Any feedback or additional idea is more than welcome as usual. Thanks a lot to all those already doing that and most of the above ideas come from them.

72/73, Andrea IU4APC


6 thoughts on “Future Development

  1. Hi Andrea,
    I’m wondering if, with a sample rate of 44/1/48K, your useful bandwidth might be considerably less.

    In digital Audio stuff 44.1K really means a top end of about 20K and even then, that’s less than a hand full of sample points for a sine wave input at the higest frequencies. I don’t know how number of samples affects I/Q decoding but it very well may.

    The KPX3 advert says about 200K bandwidth for that product. I think even a band width of 10K for digital modes would be way helpful and most likely folks would want to get in even closer to help seperate out those pesky PSK signals.

    Just some thoughts….


    • Ciao John,

      don’t think so. I’m already working with 48kHz sample rate but it’s mono so I have a bandwidth of 24kHz. If you look at the spectrum/waterfall you can see that about 90% of the bandwidth is usable, so working with 44.1/48 kHz full bandwidth I expect to have at least 40kHz of good signal.

      That is the maximum bandwidth, but as it is already now, you’ll be able to select the bandwidth range that you prefer. Actually, with mono, you can go from 2 to 24 kHz. With both I/Q you’ll have from 4 to 48 (or 44).

      200kHz is a good range but not very workable. Only if you want to monitor the whole band for ham radio. But I’m sure that most of the time, people will use smaller ranges.

      With a cheap RTL2832 DBV-T USB Key you can reach up to 3.2MHz bandwidth.
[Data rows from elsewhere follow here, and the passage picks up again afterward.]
(** * Angular CLI build pipeline: resource loader, Ivy webpack plugin and
    webpack configuration helpers.

    A shallow embedding of
    - [getOutputHashFormat] (webpack configuration helpers),
    - [WebpackResourceLoader] (the child-compilation based resource loader),
    - [AngularWebpackPlugin] (the Ivy webpack plugin: cache handling,
      unused-file analysis, file emitter),
    - [normalizeExtraEntryPoints] and the parts of [getCommonConfig] that
      use the helpers: entry points, global scripts and asset patterns,
    followed by the properties established about them.

    Conventions.  JavaScript [Map] and [Set] objects are finite maps and
    finite sets ([gmap], [gset]); where iteration order is observable a
    [Set] is an insertion-ordered duplicate-free list.  Plain objects used
    as dictionaries keep the prototype chain: a read of a missing key that
    names a member of [Object.prototype] is not [undefined].  Promises are
    modelled by their settlement.  Everything webpack, TypeScript or the
    [vm] module computes is an oracle passed to the embedded function. *)

From Stdlib Require Import Ascii.
From stdpp Require Import base option list strings pretty gmap fin_sets relations.

#[local] Set Warnings "-clear-no-such-hyp".

(** ** Part I: the embedding *)

(** *** JavaScript values shared by the components *)
Module Js.

(** Result of the property read [obj[key]] on a plain object. *)
Inductive Prop_ (A : Type) : Type :=
| Own (a : A)                 (* an own property holding [a] *)
| Inherited (name : string)   (* the member [name] of [Object.prototype] *)
| Undefined.
Arguments Own {A} a.
Arguments Inherited {A} name.
Arguments Undefined {A}.

(** Names found on [Object.prototype]; every one of them holds a function
    or an object, hence a truthy value different from [undefined]. *)
Definition object_prototype_members : list string :=
  [ "constructor"; "__defineGetter__"; "__defineSetter__"; "hasOwnProperty";
    "__lookupGetter__"; "__lookupSetter__"; "isPrototypeOf";
    "propertyIsEnumerable"; "toString"; "valueOf"; "__proto__";
    "toLocaleString" ].

(** [obj[key]] for an object literal (or [{}]) with own properties [obj]. *)
Definition get {A} (obj : gmap string A) (key : string) : Prop_ A :=
  match obj !! key with
  | Some a => Own a
  | None =>
      if decide (key ∈ object_prototype_members) then Inherited key
      else Undefined
  end.

(** [x == undefined] for the result of a property read whose own values are
    objects. *)
Definition is_undefined {A} (p : Prop_ A) : bool :=
  match p with Undefined => true | _ => false end.

(** A thrown value or rejection reason. *)
Inductive Thrown : Type :=
| ThrownString (s : string)        (* a plain string, as in [Promise.reject('...')] *)
| ThrownError (message : string)   (* [new Error(message)] *)
| ThrownTypeError (message : string).


(** Settlement of a promise.  [Uncaught] stands for an exception that
    leaves a callback running inside webpack: the promise is then settled
    by nobody in the embedded code. *)
Inductive Promise (A : Type) : Type :=
| Resolved (a : A)
| Rejected (reason : Thrown)
| Uncaught (exn : Thrown).
Arguments Resolved {A} a.
Arguments Rejected {A} reason.
Arguments Uncaught {A} exn.

(** The double-quote character. *)
Definition dquote : string := String "034"%char EmptyString.
(** The line feed character. *)
Definition newline : string := String "010"%char EmptyString.

(** [s.endsWith(suffix)]. *)
Definition endsWith (s suffix : string) : bool :=
  let n := String.length s in
  let k := String.length suffix in
  if decide (k ≤ n)%nat then bool_decide (String.substring (n - k) k s = suffix) else false.

(** [s.includes(sub)]. *)
Fixpoint includes (sub s : string) : bool :=
  String.prefix sub s
  || match s with
     | EmptyString => false
     | String _ rest => includes sub rest
     end.

End Js.

(** *** webpack configuration helpers *)
Module Helpers.

Record HashFormat : Type := {
  chunk : string;
  extract : string;
  file : string;
  script : string;
}.

(** The format of ['none'] and the options that have a format of their own. *)
Definition none_format : HashFormat :=
  {| chunk := EmptyString; extract := EmptyString;
     file := EmptyString; script := EmptyString |}.

Definition known_options : list string := ["none"; "media"; "bundles"; "all"].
I use them every day and I never found useful to have such a wide range.

      Andrea IU4APC

    • I’ve been using the WF/SPEC feature for a couple of days now and find 8Kz view to be most effective for me, but often do a quid 24Hz overview to get into a ‘range’.

      There will always be trade-offs in any scenario, so far the only thing that would be a needed improvement is both sides of the band, but even that hasn’t been too disturbing.

      The WF.SPC plugged right into the IQ-RX port has opened brand new capabilities of my KX3 I had never even thought of before!


      • Me too… 8kHz is the range I use most but having the chance to see both side of the I/Q would be great. I use HDSDR on the PC and it’s a real plus. Having the same features on the Nexus 7 (full screen) would be great.

        Andrea IU4APC

  2. All I can say is WOW!!!!

    Very much looking forward tp the new features. And YES YES YES to QRSS!!